Exercise requirements: Starting at the first line and ending at the last, output the data exactly.

Exercise inputs:
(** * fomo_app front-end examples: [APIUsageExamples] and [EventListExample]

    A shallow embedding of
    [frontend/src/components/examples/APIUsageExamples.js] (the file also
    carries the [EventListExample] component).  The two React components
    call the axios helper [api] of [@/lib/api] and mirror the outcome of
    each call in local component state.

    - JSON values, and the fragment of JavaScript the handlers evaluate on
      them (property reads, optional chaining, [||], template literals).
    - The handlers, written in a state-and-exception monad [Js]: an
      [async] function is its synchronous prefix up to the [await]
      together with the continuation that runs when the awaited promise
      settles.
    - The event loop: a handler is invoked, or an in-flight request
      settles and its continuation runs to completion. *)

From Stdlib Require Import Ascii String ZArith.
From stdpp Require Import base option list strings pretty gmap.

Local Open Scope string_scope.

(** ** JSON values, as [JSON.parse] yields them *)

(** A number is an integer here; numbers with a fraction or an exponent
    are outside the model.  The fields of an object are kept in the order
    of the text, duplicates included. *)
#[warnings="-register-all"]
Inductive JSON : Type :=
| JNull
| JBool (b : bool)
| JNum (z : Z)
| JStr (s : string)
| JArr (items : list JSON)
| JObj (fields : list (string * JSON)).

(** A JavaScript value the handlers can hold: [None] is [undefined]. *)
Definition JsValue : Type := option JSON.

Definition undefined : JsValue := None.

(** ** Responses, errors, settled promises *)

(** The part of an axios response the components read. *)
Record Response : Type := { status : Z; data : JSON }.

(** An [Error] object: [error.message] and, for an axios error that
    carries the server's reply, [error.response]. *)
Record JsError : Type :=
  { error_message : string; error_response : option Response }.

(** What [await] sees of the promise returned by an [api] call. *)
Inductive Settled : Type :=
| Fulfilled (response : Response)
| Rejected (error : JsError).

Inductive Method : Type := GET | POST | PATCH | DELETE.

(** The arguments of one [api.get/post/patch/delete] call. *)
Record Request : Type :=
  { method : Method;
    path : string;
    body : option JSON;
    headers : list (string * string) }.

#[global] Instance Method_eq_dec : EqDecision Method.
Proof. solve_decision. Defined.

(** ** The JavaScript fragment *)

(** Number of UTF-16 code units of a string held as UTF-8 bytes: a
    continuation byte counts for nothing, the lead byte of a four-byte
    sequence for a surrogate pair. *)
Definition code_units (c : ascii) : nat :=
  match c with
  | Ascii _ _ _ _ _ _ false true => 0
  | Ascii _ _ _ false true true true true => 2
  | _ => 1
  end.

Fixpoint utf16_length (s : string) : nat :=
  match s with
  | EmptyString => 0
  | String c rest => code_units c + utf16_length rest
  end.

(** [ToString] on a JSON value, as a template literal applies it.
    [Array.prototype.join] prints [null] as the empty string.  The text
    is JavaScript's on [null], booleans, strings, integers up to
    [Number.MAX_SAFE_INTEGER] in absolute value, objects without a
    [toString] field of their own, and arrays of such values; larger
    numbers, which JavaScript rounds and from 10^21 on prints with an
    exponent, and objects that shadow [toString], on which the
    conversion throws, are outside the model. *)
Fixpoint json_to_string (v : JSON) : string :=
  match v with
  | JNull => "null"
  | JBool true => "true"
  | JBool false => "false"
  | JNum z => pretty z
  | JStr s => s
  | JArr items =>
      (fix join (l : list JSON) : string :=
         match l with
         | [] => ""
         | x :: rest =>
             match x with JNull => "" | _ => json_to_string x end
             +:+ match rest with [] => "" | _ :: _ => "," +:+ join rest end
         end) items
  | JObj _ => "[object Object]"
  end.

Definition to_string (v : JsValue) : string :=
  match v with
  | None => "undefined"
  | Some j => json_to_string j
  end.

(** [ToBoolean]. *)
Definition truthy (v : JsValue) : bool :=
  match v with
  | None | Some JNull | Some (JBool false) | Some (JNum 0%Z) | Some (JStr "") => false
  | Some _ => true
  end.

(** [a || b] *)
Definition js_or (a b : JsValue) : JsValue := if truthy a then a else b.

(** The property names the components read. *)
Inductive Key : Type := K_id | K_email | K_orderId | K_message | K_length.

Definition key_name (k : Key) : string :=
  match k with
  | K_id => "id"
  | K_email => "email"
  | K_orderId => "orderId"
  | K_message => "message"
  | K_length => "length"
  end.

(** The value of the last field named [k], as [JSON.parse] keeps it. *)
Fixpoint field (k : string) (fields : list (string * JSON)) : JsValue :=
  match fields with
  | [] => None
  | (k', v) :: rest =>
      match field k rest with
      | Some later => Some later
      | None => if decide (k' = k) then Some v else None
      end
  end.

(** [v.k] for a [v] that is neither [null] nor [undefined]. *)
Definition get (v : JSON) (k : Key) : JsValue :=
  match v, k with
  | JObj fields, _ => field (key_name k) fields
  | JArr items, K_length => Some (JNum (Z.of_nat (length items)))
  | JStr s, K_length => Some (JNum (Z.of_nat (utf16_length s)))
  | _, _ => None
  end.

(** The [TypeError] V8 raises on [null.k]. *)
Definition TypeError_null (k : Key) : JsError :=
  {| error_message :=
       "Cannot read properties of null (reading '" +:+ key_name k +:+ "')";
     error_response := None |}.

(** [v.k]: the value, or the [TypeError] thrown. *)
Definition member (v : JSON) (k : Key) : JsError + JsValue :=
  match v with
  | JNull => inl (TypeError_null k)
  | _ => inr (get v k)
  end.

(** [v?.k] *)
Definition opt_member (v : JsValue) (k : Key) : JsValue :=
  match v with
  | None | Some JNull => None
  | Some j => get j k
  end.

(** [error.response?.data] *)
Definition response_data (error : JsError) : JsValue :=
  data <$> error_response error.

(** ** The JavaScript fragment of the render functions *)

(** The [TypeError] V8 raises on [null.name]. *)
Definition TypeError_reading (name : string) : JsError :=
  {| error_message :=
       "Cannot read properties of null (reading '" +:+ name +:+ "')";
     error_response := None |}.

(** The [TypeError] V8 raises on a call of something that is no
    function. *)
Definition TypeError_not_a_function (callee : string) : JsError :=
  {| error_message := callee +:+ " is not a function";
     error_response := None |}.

The completed task:
(** * fomo_app front-end examples: [APIUsageExamples] and [EventListExample]

    A shallow embedding of
    [frontend/src/components/examples/APIUsageExamples.js] (the file also
    carries the [EventListExample] component).  The two React components
    call the axios helper [api] of [@/lib/api] and mirror the outcome of
    each call in local component state.

    - JSON values, and the fragment of JavaScript the handlers evaluate on
      them (property reads, optional chaining, [||], template literals).
    - The handlers, written in a state-and-exception monad [Js]: an
      [async] function is its synchronous prefix up to the [await]
      together with the continuation that runs when the awaited promise
      settles.
    - The event loop: a handler is invoked, or an in-flight request
      settles and its continuation runs to completion. *)

From Stdlib Require Import Ascii String ZArith.
From stdpp Require Import base option list strings pretty gmap.

Local Open Scope string_scope.

(** ** JSON values, as [JSON.parse] yields them *)

(** A number is an integer here; numbers with a fraction or an exponent
    are outside the model.  The fields of an object are kept in the order
    of the text, duplicates included. *)
#[warnings="-register-all"]
Inductive JSON : Type :=
| JNull
| JBool (b : bool)
| JNum (z : Z)
| JStr (s : string)
| JArr (items : list JSON)
| JObj (fields : list (string * JSON)).

(** A JavaScript value the handlers can hold: [None] is [undefined]. *)
Definition JsValue : Type := option JSON.

Definition undefined : JsValue := None.

(** ** Responses, errors, settled promises *)

(** The part of an axios response the components read. *)
Record Response : Type := { status : Z; data : JSON }.

(** An [Error] object: [error.message] and, for an axios error that
    carries the server's reply, [error.response]. *)
Record JsError : Type :=
  { error_message : string; error_response : option Response }.

(** What [await] sees of the promise returned by an [api] call. *)
Inductive Settled : Type :=
| Fulfilled (response : Response)
| Rejected (error : JsError).

Inductive Method : Type := GET | POST | PATCH | DELETE.

(** The arguments of one [api.get/post/patch/delete] call. *)
Record Request : Type :=
  { method : Method;
    path : string;
    body : option JSON;
    headers : list (string * string) }.

#[global] Instance Method_eq_dec : EqDecision Method.
Proof. solve_decision. Defined.

(** ** The JavaScript fragment *)

(** Number of UTF-16 code units of a string held as UTF-8 bytes: a
    continuation byte counts for nothing, the lead byte of a four-byte
    sequence for a surrogate pair. *)
Definition code_units (c : ascii) : nat :=
  match c with
  | Ascii _ _ _ _ _ _ false true => 0
  | Ascii _ _ _ false true true true true => 2
  | _ => 1
  end.

Fixpoint utf16_length (s : string) : nat :=
  match s with
  | EmptyString => 0
  | String c rest => code_units c + utf16_length rest
  end.

(** [ToString] on a JSON value, as a template literal applies it.
    [Array.prototype.join] prints [null] as the empty string.  The text
    is JavaScript's on [null], booleans, strings, integers up to
    [Number.MAX_SAFE_INTEGER] in absolute value, objects without a
    [toString] field of their own, and arrays of such values; larger
    numbers, which JavaScript rounds and from 10^21 on prints with an
    exponent, and objects that shadow [toString], on which the
    conversion throws, are outside the model. *)
Fixpoint json_to_string (v : JSON) : string :=
  match v with
  | JNull => "null"
  | JBool true => "true"
  | JBool false => "false"
  | JNum z => pretty z
  | JStr s => s
  | JArr items =>
      (fix join (l : list JSON) : string :=
         match l with
         | [] => ""
         | x :: rest =>
             match x with JNull => "" | _ => json_to_string x end
             +:+ match rest with [] => "" | _ :: _ => "," +:+ join rest end
         end) items
  | JObj _ => "[object Object]"
  end.

Definition to_string (v : JsValue) : string :=
  match v with
  | None => "undefined"
  | Some j => json_to_string j
  end.

(** [ToBoolean]. *)
Definition truthy (v : JsValue) : bool :=
  match v with
  | None | Some JNull | Some (JBool false) | Some (JNum 0%Z) | Some (JStr "") => false
  | Some _ => true
  end.

(** [a || b] *)
Definition js_or (a b : JsValue) : JsValue := if truthy a then a else b.

(** The property names the components read. *)
Inductive Key : Type := K_id | K_email | K_orderId | K_message | K_length.

Definition key_name (k : Key) : string :=
  match k with
  | K_id => "id"
  | K_email => "email"
  | K_orderId => "orderId"
  | K_message => "message"
  | K_length => "length"
  end.

(** The value of the last field named [k], as [JSON.parse] keeps it. *)
Fixpoint field (k : string) (fields : list (string * JSON)) : JsValue :=
  match fields with
  | [] => None
  | (k', v) :: rest =>
      match field k rest with
      | Some later => Some later
      | None => if decide (k' = k) then Some v else None
      end
  end.

(** [v.k] for a [v] that is neither [null] nor [undefined]. *)
Definition get (v : JSON) (k : Key) : JsValue :=
  match v, k with
  | JObj fields, _ => field (key_name k) fields
  | JArr items, K_length => Some (JNum (Z.of_nat (length items)))
  | JStr s, K_length => Some (JNum (Z.of_nat (utf16_length s)))
  | _, _ => None
  end.

(** The [TypeError] V8 raises on [null.k]. *)
Definition TypeError_null (k : Key) : JsError :=
  {| error_message :=
       "Cannot read properties of null (reading '" +:+ key_name k +:+ "')";
     error_response := None |}.

(** [v.k]: the value, or the [TypeError] thrown. *)
Definition member (v : JSON) (k : Key) : JsError + JsValue :=
  match v with
  | JNull => inl (TypeError_null k)
  | _ => inr (get v k)
  end.

(** [v?.k] *)
Definition opt_member (v : JsValue) (k : Key) : JsValue :=
  match v with
  | None | Some JNull => None
  | Some j => get j k
  end.

(** [error.response?.data] *)
Definition response_data (error : JsError) : JsValue :=
  data <$> error_response error.

(** ** The JavaScript fragment of the render functions *)

(** The [TypeError] V8 raises on [null.name]. *)
Definition TypeError_reading (name : string) : JsError :=
  {| error_message :=
       "Cannot read properties of null (reading '" +:+ name +:+ "')";
     error_response := None |}.

(** The [TypeError] V8 raises on a call of something that is no
    function. *)
Definition TypeError_not_a_function (callee : string) : JsError :=
  {| error_message := callee +:+ " is not a function";
     error_response := None |}.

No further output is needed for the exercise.